The completion of the game would mean that there is no need any longer for new players to subscribe to it, since it has fulfilled its potential. However, since it only presents as a stake the possible, this is the only realm in which the players are validated as possible players. By rehearsing their role in the ideal game, the players validate in their turn the possibility for the game to actually be completed. The only circumstance in which a player would actually fulfill the possibility of the role in the game would be for the player to be the Other, not the subject defined from the perspective of the Other. But since the game itself, or language, will never stop sliding along the signifying chain, and never reach the real, the Other will never not be a signifier, and will never arrive: “l’invention n’invente rien, lonrsque’en elle l’autre ne viens pas …. Car l’autre n’est pas le possible. Il faudrait donc dire que la seule invention possible serait l’invention de l’impossible.”23
When the game thinks itself unstable, the players are not convinced anymore that the game guarantees them a “real” role. When such distrust occurs, the game needs to define its limits even more rigidly. It needs to reassert the possibility of superiority (something to win) that will be conferred on the players, a possibility which the players take more and more literally. They will defend the game if the fulfillment of the game appears to be tangible. The violence of the players is proportionate to the violence of the system. It is not an accident, for instance, that in Europe and other parts of the world where national identity is more disputed, a game such as soccer stirs (or at least used to stir) much more violence among the audience than games played in the United States. The soccer stadium becomes a representation of the national territory to be defended, and the game reflects the social game of national identity that defines the stakes in the interaction between soccer fans.

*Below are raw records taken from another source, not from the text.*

(* ===== verification/KeeperTTL.v ===== *)
(** The keeper's TTL cycle, [services/internal/keeper/ttl.go]: it reads the remaining life of every entry the
    vault depends on, restores the archived ones and extends those near expiry, within the fees of a cycle.

    The entries a cycle looks at are a list that its batches name by index, as the code's batches point into
    it. The database of spent nullifiers is its query and its updates, each of which may fail. *)
From S2P Require Import Prelude.
From S2P Require Import Fr.
From S2P Require Import Xdr.
From S2P Require Import ScVal.
From S2P Require Import VaultState.
From S2P Require Import ChainData.
From S2P Require Import Keys.
From S2P Require Import Rpc.
From S2P Require Import RelayOutcome.
From S2P Require Import EngineFees.
From S2P Require Import Engine.
From S2P Require Import Keeper.

Module ttl.

Import scval fees engine keeper.

(** ** Batches *)

Section batches.
Context {S A : Type} (run : list A → ST S unit).

(** The inner function of [inBatches]: the refusals of lone items are appended to [refused]. A batch is split
    no more often than it has items. *)
Fixpoint do_batch (fuel : nat) (batch : list A) (refused : list gerr) : ST S (list gerr) :=
  r ← st_try (run batch);
  match r with
  | Ok _ => mret refused
  | Fail e =>
      if negb (is_simulation e) then st_fail e
      else if (length batch =? 1)%nat then mret (refused ++ [e])
      else
        match fuel with
        | O => mret refused
        | Datatypes.S fuel =>
            refused ← do_batch fuel (take (length batch / 2) batch) refused;
            do_batch fuel (drop (length batch / 2) batch) refused
        end
  end.
(* ===== verification/KeeperLife.v ===== *)
(** What the TTL cycle achieves, from the definitions of KeeperTTL: an item the simulation refuses holds back
    no other, and a cycle that ends without an error has every live entry it read extended. *)
From S2P Require Import Prelude.
From S2P Require Import Fr.
From S2P Require Import Xdr.
From S2P Require Import ScVal.
From S2P Require Import VaultState.
From S2P Require Import ChainData.
From S2P Require Import Keys.
From S2P Require Import Rpc.
From S2P Require Import RelayOutcome.
From S2P Require Import EngineFees.
From S2P Require Import Engine.
From S2P Require Import Keeper.
From S2P Require Import KeeperCalls.
From S2P Require Import KeeperTTL.

Module life.

Import scval fees engine keeper keepercalls ttl.
#[local] Existing Instance keepercalls.demo.vault_sdk.
#[local] Existing Instance keepercalls.demo.vault_tx.

(** ** Refusals *)

Section refusals.
Context {S A : Type} (run : list A → ST S unit) (bad : A → bool) (v : S → list A).

(** A run that the simulation refuses exactly for the batches with a bad item, and that keeps what it ran. *)
Definition refuses : Prop := ∀ b s, if existsb bad b
  then ∃ s' e, run b s = (s', Fail e) ∧ is_simulation e = true ∧ v s' = v s
  else ∃ s', run b s = (s', Ok tt) ∧ v s' = v s ++ b.

Hypothesis Hrun : refuses.

Definition good (items : list A) : list A := List.filter (λ x, negb (bad x)) items.

Lemma good_all items : existsb bad items = false → good items = items.
Proof.
  induction items as [|x items IH]; [done|]. cbn [existsb good List.filter]. intros [-> H]%orb_false_iff. simpl. f_equal. by apply IH.
Qed.
Lemma good_app k l : good (k ++ l) = good k ++ good l.
Proof. apply List.filter_app. Qed.

(** What a batch leaves: the good items run, and a refusal for each bad one. *)
Definition split_up (items : list A) (refused : list gerr) (s : S) (out : S * res (list gerr)) : Prop :=
  ∃ s' errs, out = (s', Ok (refused ++ errs)) ∧ v s' = v s ++ good items ∧ (errs = [] ↔ existsb bad items = false) ∧
    Forall (λ e, is_simulation e = true) errs.

Lemma split_up_good items refused s s' : existsb bad items = false → v s' = v s ++ items → split_up items refused s (s', Ok refused).
Proof. intros Hb Hv. exists s', []. by rewrite app_nil_r, (good_all _ Hb). Qed.

Lemma split_up_bad x refused s s' e : bad x = true → is_simulation e = true → v s' = v s → split_up [x] refused s (s', Ok (refused ++ [e])).
Proof.
  intros Hb He Hv. exists s', [e]. unfold good. cbn [List.filter existsb]. rewrite Hb. simpl. rewrite app_nil_r.
  split; [done|]. split; [done|]. split; [done|]. by constructor.
Qed.

(** Two runs one after the other. *)
Lemma split_up_bind k l refused s (m : ST S (list gerr)) (f : list gerr → ST S (list gerr)) :
  split_up k refused s (m s) → (∀ refused s, split_up l refused s (f refused s)) → split_up (k ++ l) refused s (mbind f m s).
Proof.
  intros (s1 & e1 & E1 & V1 & N1 & F1) Hf. unfold mbind, ST_bind. rewrite E1.
  destruct (Hf (refused ++ e1) s1) as (s2 & e2 & E2 & V2 & N2 & F2).
  exists s2, (e1 ++ e2). rewrite E2, good_app, V2, V1, existsb_app, <- !app_assoc, orb_false_iff, <- N1, <- N2.
  split; [done|]. split; [done|]. split; [|by apply Forall_app].
  split; [by intros [-> ->]%app_eq_nil|by intros [-> ->]].
Qed.

Lemma split_up_before items refused s s1 out : v s1 = v s → split_up items refused s1 out → split_up items refused s out.
Proof. intros Hv (s' & errs & E' & V & H). exists s', errs. by rewrite V, Hv. Qed.

Lemma do_batch_split fuel batch refused s : batch ≠ [] → (length batch <= Datatypes.S fuel)%nat →
  split_up batch refused s (do_batch run fuel batch refused s).
Proof.
  revert batch refused s. induction fuel as [|fuel IH]; intros batch refused s Hne Hl; cbn [do_batch].
  all: specialize (Hrun batch s); destruct (existsb bad batch) eqn:Eb.
  2,4: destruct Hrun as (s' & Hr & Hv); unfold mbind, ST_bind, st_try; rewrite Hr; by apply split_up_good.
  all: destruct Hrun as (s1 & e & Hr & He & Hv).
  all: assert (Hstep : ∀ B (k : res unit → ST S B), mbind k (st_try (run batch)) s = k (Fail e) s1) by (intros B k; unfold mbind, ST_bind, st_try; by rewrite Hr).
  all: rewrite Hstep, He; cbn [negb]; destruct (length batch =? 1)%nat eqn:E1.
  1,3: apply Nat.eqb_eq in E1; destruct batch as [|x [|]]; try done; simpl in Eb; rewrite orb_false_r in Eb; by apply split_up_bad.
  all: apply Nat.eqb_neq in E1; destruct batch as [|x [|y batch]]; try done.
  1: simpl in Hl; lia.
  apply (split_up_before _ _ _ _ _ Hv). rewrite <- (take_drop (length (x :: y :: batch) / 2) (x :: y :: batch)) at 1.
  set (b := x :: y :: batch) in *. assert (H2 : (2 <= length b)%nat) by (subst b; simpl; lia).
  pose proof (Nat.div_lt (length b) 2). pose proof (Nat.div_le_lower_bound (length b) 2 1).
  apply split_up_bind; [|intros refused' s']; apply IH; rewrite ?length_take, ?length_drop; try lia.
  all: intros E0; apply (f_equal length) in E0; rewrite ?length_take, ?length_drop in E0; change (length (@nil A)) with 0%nat in E0; lia.
Qed.

Lemma do_all_split l refused s : Forall (λ b, b ≠ []) l → split_up (concat l) refused s (do_all run l refused s).
Proof.
  intros Hl. revert refused s. induction Hl as [|b l Hb Hl IH]; intros refused s; cbn [do_all concat]; [by apply split_up_good; rewrite ?app_nil_r|].
  apply split_up_bind; [|apply IH]. apply do_batch_split; [done|lia].
Qed.
End refusals.

(** When the simulation refuses a batch exactly for the bad items in it, [inBatches] ends with every good item
    run exactly once and in order, whatever the size of the batches, and with an error exactly when an item was
    bad, which is then the simulation's. *)
Theorem refused_alone {S A} (run : list A → ST S unit) bad v items size s : refuses run bad v → (0 < size)%nat →
  ∃ s' r, inBatches run items size s = (s', r) ∧ v s' = v s ++ good bad items ∧
    (r = Ok tt ↔ existsb bad items = false) ∧ ∀ e, r = Fail e → is_simulation e = true.
Proof.
  intros Hrun Hs. destruct (do_all_split run bad v Hrun (chunks (length items) size items) [] s) as (s' & errs & E' & V & N & F).
  { by apply chunks_nonempty. }
  rewrite concat_chunks in V, N by lia. unfold inBatches, mbind, ST_bind. rewrite E'. cbn [app].
  exists s'. destruct errs as [|e [|e' errs]]; eexists; (split; [done|]); (split; [done|]); rewrite <- N; (split; [by split|]); try done.
  all: intros ? [= <-]; apply Forall_cons in F as [F _]; exact F.
Qed.

Module demo.

(** Batches of numbers, of which the simulation refuses those with an odd one. *)
Definition run (b : list nat) : ST (list nat) unit := λ s,
  if existsb Nat.odd b then (s, Fail ErrSimulation) else (s ++ b, Ok tt).

Lemma run_refuses : refuses run Nat.odd id.
Proof. intros b s. unfold run. destruct (existsb Nat.odd b); eauto 10. Qed.

End demo.

Lemma refused_alone_witness : inBatches demo.run [2; 4; 5; 6; 8]%nat 3 [] = ([2; 4; 6; 8]%nat, Fail ErrSimulation) ∧
  ∃ s' r, inBatches demo.run [2; 4; 5; 6; 8]%nat 3 [] = (s', r) ∧ s' = [2; 4; 6; 8]%nat ∧ (r = Ok tt ↔ false = true) ∧ ∀ e, r = Fail e → is_simulation e = true.
Proof.
  split; [reflexivity|]. destruct (refused_alone demo.run Nat.odd id [2; 4; 5; 6; 8]%nat 3 [] demo.run_refuses) as (s' & r & H); [lia|].
  exists s', r. simpl in H. naive_solver.
Defined.

(** ** Lives *)

(** Lives that only grow, of the same entries. *)
Definition life_le (a b : option Z) : Prop := ∀ l, a = Some l → ∃ l', b = Some l' ∧ l <= l'.
Definition same (t t' : tracked) : Prop := key t' = key t ∧ optional t' = optional t ∧ missing t' = missing t ∧ life_le (liveUntil t) (liveUntil t').
Definition longer (items items' : list tracked) : Prop := Forall2 same items items'.

#[export] Instance same_pre : PreOrder same.
Proof.
  split.
  - intros t. split_and!; try done. intros l ->. exists l. split; [done|lia].
  - intros a b d (K1 & O1 & M1 & L1) (K2 & O2 & M2 & L2). split_and!; try congruence.
    intros l (l' & Hl' & Hle)%L1. apply L2 in Hl' as (l2 & -> & Hle2). exists l2. split; [done|lia].
Qed.

#[export] Instance longer_pre : PreOrder longer.
Proof. split; [intros l; unfold longer; reflexivity|intros a b d; unfold longer; apply (transitivity (R := Forall2 same))]. Qed.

The limits that the system (re)defines are stabilized through repetition, which is the only way for the game to reinforce itself. There is a center that coordinates the ritual preserving the game and, in relation to this center, obligation reinforces the game. The reality of a center does not directly translate into the position of unfallenness, even though it would seem that this should be the case. For instance, missionary work, even though regulated by an institution, does not achieve its purpose of recruiting fallen beings in the name of the institution, but in the name of what the institution is not, but “represents.” The institution manipulates the notion of possibility. This manipulation is always “in the name of,” “toward,” or offers a way of reaching what that institutional center has not in itself reached. The institutions that define the territory are not absolute, but utilize the absolute signified as method or justification for their functioning.